What I don't like with the pathlib solution is the call to .is_file() for every path, which does a system call while os.walk() produces the list of files with internal mechanism. This needs to be checked but I suspect that os.walk() does less system calls.


RE: Loop through all files in a directory? - DeaD_EyE - Apr-23-2024

TypeHints are not required, but they help the developers of libraries to communicate what a method/function is expecting and what it should return.

Quote:What I don't like with the pathlib solution is the call to .is_file() for every path, which does a system call while os.walk() produces the list of files with internal mechanism. This needs to be checked but I suspect that os.walk() does less system calls.

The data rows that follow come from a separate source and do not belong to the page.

Lemma page_le_strongly_sorted (l : list Bookmark) :
  Sorted page_le l -> StronglySorted page_le l.
Proof.
  apply Sorted_StronglySorted.
  intros x y z. unfold page_le. lia.
Qed.

Lemma sort_by_page_In (b : Bookmark) (l : list Bookmark) :
  In b (sort_by_page l) <-> In b l.
Proof.
  split; apply Permutation_in.
  - apply Permutation_sym, sort_by_page_perm.
  - apply sort_by_page_perm.
Qed.

Lemma sorted_last_greatest (front : list Bookmark) (final b : Bookmark) :
  Sorted page_le (front ++ [final]) ->
  In b (front ++ [final]) ->
  page_index b <= page_index final.
Proof.
  intros Hs. apply page_le_strongly_sorted in Hs.
  induction front as [|x front IH]; cbn [app] in *.
  - intros [<-|[]]. lia.
  - inversion Hs as [|? ? Hs' Hx]; subst. intros [<-|Hb].
    + rewrite Forall_forall in Hx.
      apply (Hx final). apply in_or_app. right. left. reflexivity.
    + apply IH; assumption.
Qed.

(** ** The loop over positions is the recursion over the list *)

Lemma nth_error_behind (pre : list Bookmark) (item : Bookmark)
    (rest : list Bookmark) :
  nth_error (pre ++ item :: rest) (List.length pre + 1) = nth_error rest 0.
Proof.
  rewrite nth_error_app2 by lia.
  replace (List.length pre + 1 - List.length pre)%nat with 1%nat by lia.
  reflexivity.
Qed.

Lemma section_at_section_of (pre : list Bookmark) (item : Bookmark)
    (rest : list Bookmark) (total_pages : Z) :
  section_at (pre ++ item :: rest) total_pages (List.length pre) item
  = section_of item rest total_pages.
Proof.
  unfold section_at, section_of.
  rewrite nth_error_behind, length_app. cbn [List.length].
  destruct rest as [|next rest]; cbn [List.length nth_error].
  - replace (List.length pre + 1 <? List.length pre + 1)%nat with false
      by (symmetry; apply Nat.ltb_ge; lia).
    replace (List.length pre =? List.length pre + 1 - 1)%nat with true
      by (symmetry; apply Nat.eqb_eq; lia).
    reflexivity.
  - replace (List.length pre + 1 <? List.length pre + S (S (List.length rest)))%nat
      with true by (symmetry; apply Nat.ltb_lt; lia).
    replace (List.length pre =? List.length pre + S (S (List.length rest)) - 1)%nat
      with false by (symmetry; apply Nat.eqb_neq; lia).
    reflexivity.
Qed.

Lemma ranges_of_suffix (pre suf : list Bookmark) (total_pages : Z) :
  flat_map (fun p => section_at (pre ++ suf) total_pages (fst p) (snd p))
           (enumerate_from (List.length pre) suf)
  = ranges_from suf total_pages.
Proof.
  revert pre. induction suf as [|item rest IH]; intros pre.
  - reflexivity.
  - cbn [enumerate_from flat_map ranges_from fst snd].
    rewrite section_at_section_of. f_equal.
    specialize (IH (pre ++ [item])).
    rewrite <- app_assoc in IH. cbn [app] in IH.
    rewrite length_app in IH. cbn [List.length] in IH.
    replace (List.length pre + 1)%nat with (S (List.length pre)) in IH by lia.
    exact IH.
Qed.

Lemma ranges_of_sorted_rec (l : list Bookmark) (total_pages : Z) :
  ranges_of_sorted l total_pages = ranges_from l total_pages.
Proof.
  apply (ranges_of_suffix [] l total_pages).
Qed.

Lemma calculate_page_ranges_rec (outline_info : list Bookmark) (total_pages : Z) :
  calculate_page_ranges outline_info total_pages
  = ranges_from (sort_by_page outline_info) total_pages.
Proof.
  apply ranges_of_sorted_rec.
Qed.

(** ** Shape of the computed ranges *)

Lemma section_of_final (item : Bookmark) (total_pages : Z) :
  section_of item [] total_pages
  = [mkSection (title item) (full_path_name item)
               (page_index item + 1) total_pages].
Proof.
  unfold section_of.
  destruct (page_index item <=? total_pages - 1); [|reflexivity].
  do 2 f_equal. lia.
Qed.

Lemma section_of_dropped (item next : Bookmark) (rest : list Bookmark)
    (total_pages : Z) :
  page_index item > page_index next - 1 ->
  section_of item (next :: rest) total_pages = [].
Proof.
  intros H. unfold section_of.
  replace (page_index item <=? page_index next - 1) with false
    by (symmetry; apply Z.leb_gt; lia).
  reflexivity.
Qed.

It does lesser calls and is faster.

Output:
public@ganymed:~$ for script in walk?.py; do echo -n "$script: "; strace -e newfstatat python3 $script 2>&1 | wc -l; done walk1.py: 27556 walk2.py: 129893 walk3.py: 11484
Output:
public@ganymed:~$ for script in walk?.py; do echo -n "$script: "; time python3 $script; echo ; done walk1.py: real 0m0,351s user 0m0,192s sys 0m0,160s walk2.py: real 0m1,208s user 0m0,883s sys 0m0,325s walk3.py: real 0m0,285s user 0m0,179s sys 0m0,106s
pathlib.Path.walk were added since Python 3.12: https://docs.python.org/3/library/pathlib.html#pathlib.Path.walk
This is similar to os.walk, but has some differences with the handling of symlinks.

The last example uses
Output:
Path.walk()
walk1.py
import os


for root, dirs, files in os.walk("/usr"):
    for file in files:
         ...
walk2.py
from pathlib import Path


for element in Path("/usr").rglob("*"):
    element.is_file()
walk3.py
from pathlib import Path


for root, dirs, files in Path("/usr").walk():
    for file in files:
        pass